### Given data
------------------------------------------------
(* ===== verification/Responses.v ===== *)
(** * Responses and pushed messages: what the client receives

    The payload deserializers of the messages in [common/net/message/*] that the
    client receives, and [net/message/NetMessageFactory.c], which makes a message
    object from received bytes.  A decoded message is a constructor of [Received],
    named after its struct; strings and raw lists are places in the receive buffer. *)

From S2P Require Import Prelude Serialization SerializationLists StripePattern.
From S2P Require Import EntryInfo NetMessage.

(** ** Message types (NetMessageTypes.h) and flags *)

Definition NETMSGTYPE_RemoveNode : Z := 1013.
Definition NETMSGTYPE_RemoveNodeResp : Z := 1014.
Definition NETMSGTYPE_GetNodesResp : Z := 1018.
Definition NETMSGTYPE_HeartbeatRequest : Z := 1019.
Definition NETMSGTYPE_Heartbeat : Z := 1020.
Definition NETMSGTYPE_MapTargets : Z := 1023.
Definition NETMSGTYPE_GetTargetMappingsResp : Z := 1026.
Definition NETMSGTYPE_RegisterNodeResp : Z := 1040.
Definition NETMSGTYPE_SetMirrorBuddyGroup : Z := 1045.
Definition NETMSGTYPE_RefreshTargetStates : Z := 1051.
Definition NETMSGTYPE_GetStatesAndBuddyGroupsResp : Z := 1054.
Definition NETMSGTYPE_MkDirResp : Z := 2002.
Definition NETMSGTYPE_RmDirResp : Z := 2004.
Definition NETMSGTYPE_MkFileResp : Z := 2006.
Definition NETMSGTYPE_UnlinkFileResp : Z := 2008.
Definition NETMSGTYPE_StatResp : Z := 2016.
Definition NETMSGTYPE_TruncFileResp : Z := 2020.
Definition NETMSGTYPE_RenameResp : Z := 2024.
Definition NETMSGTYPE_SetAttrResp : Z := 2026.
Definition NETMSGTYPE_ListDirFromOffsetResp : Z := 2030.
Definition NETMSGTYPE_StatStoragePathResp : Z := 2032.
Definition NETMSGTYPE_RefreshEntryInfoResp : Z := 2056.
Definition NETMSGTYPE_LookupIntentResp : Z := 2060.
Definition NETMSGTYPE_HardlinkResp : Z := 2072.
Definition NETMSGTYPE_ListXAttrResp : Z := 2102.
Definition NETMSGTYPE_GetXAttrResp : Z := 2104.
Definition NETMSGTYPE_RemoveXAttrResp : Z := 2106.
Definition NETMSGTYPE_SetXAttrResp : Z := 2108.
Definition NETMSGTYPE_OpenFileResp : Z := 3002.
Definition NETMSGTYPE_CloseFileResp : Z := 3004.
Definition NETMSGTYPE_WriteLocalFileResp : Z := 3010.
Definition NETMSGTYPE_FSyncLocalFileResp : Z := 3014.
Definition NETMSGTYPE_LockGranted : Z := 3023.
Definition NETMSGTYPE_FLockEntryResp : Z := 3026.
Definition NETMSGTYPE_FLockRangeResp : Z := 3028.
Definition NETMSGTYPE_FLockAppendResp : Z := 3030.
Definition NETMSGTYPE_AckNotifyResp : Z := 3032.
Definition NETMSGTYPE_BumpFileVersionResp : Z := 3034.
Definition NETMSGTYPE_GetFileVersionResp : Z := 3036.
Definition NETMSGTYPE_Ack : Z := 4003.
Definition NETMSGTYPE_GenericResponse : Z := 4009.
Definition NETMSGTYPE_LogResp : Z := 5002.
Definition NETMSGTYPE_GetHostByNameResp : Z := 5004.

Definition STATRESPMSG_FLAG_HAS_PARENTINFO : Z := 1.
Definition LOOKUPINTENTRESPMSG_FLAG_REVALIDATE : Z := 1.
Definition LOOKUPINTENTRESPMSG_FLAG_CREATE : Z := 2.
Definition LOOKUPINTENTRESPMSG_FLAG_OPEN : Z := 4.
Definition LOOKUPINTENTRESPMSG_FLAG_STAT : Z := 8.

(** ** Decoded messages *)

(** What the intent parts of a lookup response fill in. *)
Record OpenIntent := mkOpenIntent {
  openResult : Z; openFileHandleID : Z * Z; openPattern : Z * Z; openPathInfo : PathInfo Z }.

(** [None]: the field keeps what the constructor left there. *)
Record LookupIntentResp := mkLookupResp {
  responseFlags : Z; lookupResult : Z; respStat : option (Z * StatData);
  revalidateResult : option Z; createResult : Z; respOpen : option OpenIntent;
  respEntryInfo : option (EntryInfo Z) }.

Inductive Received :=
  | SimpleMsg
  | SimpleIntMsg (value : Z)
  | SimpleInt64Msg (value : Z)
  | SimpleStringMsg (value : Z * Z)
  | SimpleIntStringMsg (intValue : Z) (strValue : Z * Z)
  | GetHostByNameRespMsg (hostAddr : Z * Z)
  | GetNodesRespMsg (rawNodeList : RawList) (rootNumID : Z) (rootIsBuddyMirrored : bool)
  | GetStatesAndBuddyGroupsRespMsg (groups : list BuddyGroupMapping)
      (states : list TargetStateMapping)
  | GetTargetMappingsRespMsg (mappings : list TargetMapping)
  | HeartbeatMsgEx (instanceVersion nicListVersion nodeType : Z) (nodeID ackID : Z * Z)
      (nodeNumID rootNumID : Z) (rootIsBuddyMirrored : bool) (portUDP portTCP : Z)
      (rawNicList : RawList)
  | MapTargetsMsgEx (poolMappings : list TargetPoolMapping) (nodeID : Z) (ackID : Z * Z)
  | RefreshTargetStatesMsgEx (ackID : Z * Z)
  | RegisterNodeRespMsg (nodeNumID : Z)
  | RemoveNodeMsgEx (nodeType nodeNumID : Z) (ackID : Z * Z)
  | SetMirrorBuddyGroupMsgEx (nodeType primary secondary buddyGroupID : Z)
      (allowUpdate : bool) (ackID : Z * Z)
  | LookupIntentRespMsg (resp : LookupIntentResp)
  | MkDirRespMsg (result : Z) (entryInfo : option (EntryInfo Z))
  | MkFileRespMsg (result : Z) (entryInfo : option (EntryInfo Z))
  | ListDirFromOffsetRespMsg (newServerOffset result : Z)
      (serverOffsetsList entryTypesList entryIDsList namesList : RawList)
  | StatRespMsg (result : Z) (statData : StatData) (parent : option (Z * Z))
  | StatStoragePathRespMsg (result sizeTotal sizeFree inodesTotal inodesFree : Z)
  | ListXAttrRespMsg (valueElemNum valueBuf size returnCode : Z)
  | GetXAttrRespMsg (value : Z * Z) (size returnCode : Z)
  | OpenFileRespMsg (result : Z) (fileHandleID : Z * Z) (pathInfo : PathInfo Z)
      (pattern : Z * Z) (fileVersion : Z)
  | LockGrantedMsgEx (lockAckID ackID : Z * Z) (granterNodeID : Z)
  | GetFileVersionRespMsg (result version : Z).

(** ** Payload deserializers *)

Definition GetHostByNameRespMsg_deserializePayload : Des Received :=
  hostAddr ← Serialization_deserializeStr;
  mret (GetHostByNameRespMsg hostAddr).

(** [rawNodeList] is what the constructor left in the field. *)
Definition GetNodesRespMsg_deserializePayload (rawNodeList : RawList) : Des Received :=
  rawNodeList ← Serialization_deserializeNodeListPreprocess rawNodeList;
  rootNumID ← NumNodeID_deserialize;
  rootIsBuddyMirrored ← Serialization_deserializeBool;
  mret (GetNodesRespMsg rawNodeList rootNumID rootIsBuddyMirrored).

Definition GetStatesAndBuddyGroupsRespMsg_deserializePayload (ok1 ok2 : nat -> bool) : Des Received :=
  groups ← BuddyGroupMappingList_deserialize ok1 [];
  states ← TargetStateMappingList_deserialize ok2 [];
  mret (GetStatesAndBuddyGroupsRespMsg groups states).

Definition GetTargetMappingsRespMsg_deserializePayload (ok : nat -> bool) : Des Received :=
  mappings ← TargetMappingList_deserialize ok [];
  mret (GetTargetMappingsRespMsg mappings).

Definition HeartbeatMsgEx_deserializePayload : Des Received :=
  instanceVersion ← Serialization_deserializeUInt64;
  nicListVersion ← Serialization_deserializeUInt64;
  nodeType ← Serialization_deserializeInt;
  nodeID ← Serialization_deserializeStr;
  ackID ← Serialization_deserializeStrAlign4;
  nodeNumID ← NumNodeID_deserialize;
  rootNumID ← NumNodeID_deserialize;
  rootIsBuddyMirrored ← Serialization_deserializeBool;
  portUDP ← Serialization_deserializeUShort;
  portTCP ← Serialization_deserializeUShort;
  rawNicList ← Serialization_deserializeNicListPreprocess;
  mret (HeartbeatMsgEx instanceVersion nicListVersion nodeType nodeID ackID nodeNumID rootNumID
          rootIsBuddyMirrored portUDP portTCP rawNicList).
------------------------------------------------
### Action item
Once you have located every line with the word "rootNumID" in the material above, list those lines.

### Answer
  | GetNodesRespMsg (rawNodeList : RawList) (rootNumID : Z) (rootIsBuddyMirrored : bool)
      (nodeNumID rootNumID : Z) (rootIsBuddyMirrored : bool) (portUDP portTCP : Z)
  rootNumID ← NumNodeID_deserialize;
  mret (GetNodesRespMsg rawNodeList rootNumID rootIsBuddyMirrored).
  rootNumID ← NumNodeID_deserialize;
  mret (HeartbeatMsgEx instanceVersion nicListVersion nodeType nodeID ackID nodeNumID rootNumID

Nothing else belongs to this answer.